Qui scopriamo che la si poteva raggiungere dal percorso della Francigena passando da Blera e Barbarano Romano. Poco male, avevo già messo in conto di tornare per vedere questi altri due siti.

Visitata la chiesetta torniamo indietro e iniziamo a salire verso la parte superiore della valle, incontrando diverse tombe, tra cui quella delle Palazzine, fino ad uscire all’esterno della foresta.



Da qui possiamo vedere che siamo in un campo e sotto di noi si vedono solo alberi.

Queste tombe sono del tutto nascoste, bisogna andarle a cercare e si deve sapere dove. Nonostante sia un luogo che merita di essere visto, è praticamente abbandonato a se stesso e per niente pubblicizzato. Secondo me è un vero peccato.

Torniamo al torrente dove c’era un altro bivio e scopriamo altre tombe molto belle, alcune delle quali a dado, mi ricordano vagamente quelle di Petra.

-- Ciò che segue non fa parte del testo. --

Lemma create_enemy_below_capacity g :
  Z.of_nat (List.length (enemies g)) < 3 * enemy_generator_level g ->
  exists r,
    (exec EnemyGenerator_create_enemy g = set_rng r g \/
     exists e, EnemyGenerator_create_enemy g = (Ok tt, spawned e r g)) /\
    (0 <= screen_width g -> 0 <= screen_height g ->
     exists e, EnemyGenerator_create_enemy g = (Ok tt, spawned e r g)).
Proof.
  intros Hcap.
  set (Q := fun res : result unit * Game =>
    exists r,
      (snd res = set_rng r g \/ exists e, res = (Ok tt, spawned e r g)) /\
      (0 <= screen_width g -> 0 <= screen_height g ->
       exists e, res = (Ok tt, spawned e r g))).
  change (Q (EnemyGenerator_create_enemy g)).
  unfold EnemyGenerator_create_enemy.
  rewrite !bind_gets.
  destruct (decide _) as [Hge|_]; [lia|].
  unfold int_of_quotient.
  destruct (decide (3 * enemy_generator_level g = 0)) as [H0|_]; [lia|].
  rewrite bind_ret.
  assert (Hraise : forall r e,
            ~ (0 <= screen_width g /\ 0 <= screen_height g) ->
            Q (Raise e, set_rng r g)).
  { intros r e Hbad. exists r. split; [left; reflexivity|].
    intros HW HH. destruct Hbad. split; assumption. }
  apply bind_choice. intros enemy_type Hty.
  apply bind_choice. intros size _.
  apply bind_choice. intros color _.
  apply bind_draws; [apply draws_randint; lia | exact Hraise |].
  intros r1 sp.
  apply bind_draws; [| exact Hraise |].
  { simpl in Hty.
    destruct Hty as [<-|[<-|[<-|[]]]].
    - apply draws_RandomWalkEnemy_init.
    - apply draws_ChasingEnemy_init.
    - apply draws_FencingEnemy_init. }
  intros r2 new_enemy.
  apply bind_draws; [apply draws_generate_spawnpos | exact Hraise |].
  intros r3 pos.
  exists r3. split; [right|intros _ _]; eexists; reflexivity.
Qed.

In quella dei Fregi è perfino possibile salire sulla sommità della tomba, da dove si vedono i fregi di un cervo contrapposto ad un cane.

Un po’ a malincuore torniamo sui nostri passi per dirigerci alla macchina, ma come ti giri e ti volti trovi nuovi scorci e nuove tombe, proprio come al torrente che avevamo attraversato. Sembra che l’acqua abbia scavato la roccia dando la forma alla montagna di una nave: dove sono state ricavate diverse tombe, ormai piuttosto in alto, pare quasi di vedere una nave con i suoi oblò.

Diventa difficile staccarsi dal fresco di questo sito, ma ci rendiamo conto che sono passate quasi tre ore da quando ci siamo entrati, per cui forse è arrivato il momento di salutare gli etruschi, almeno per oggi.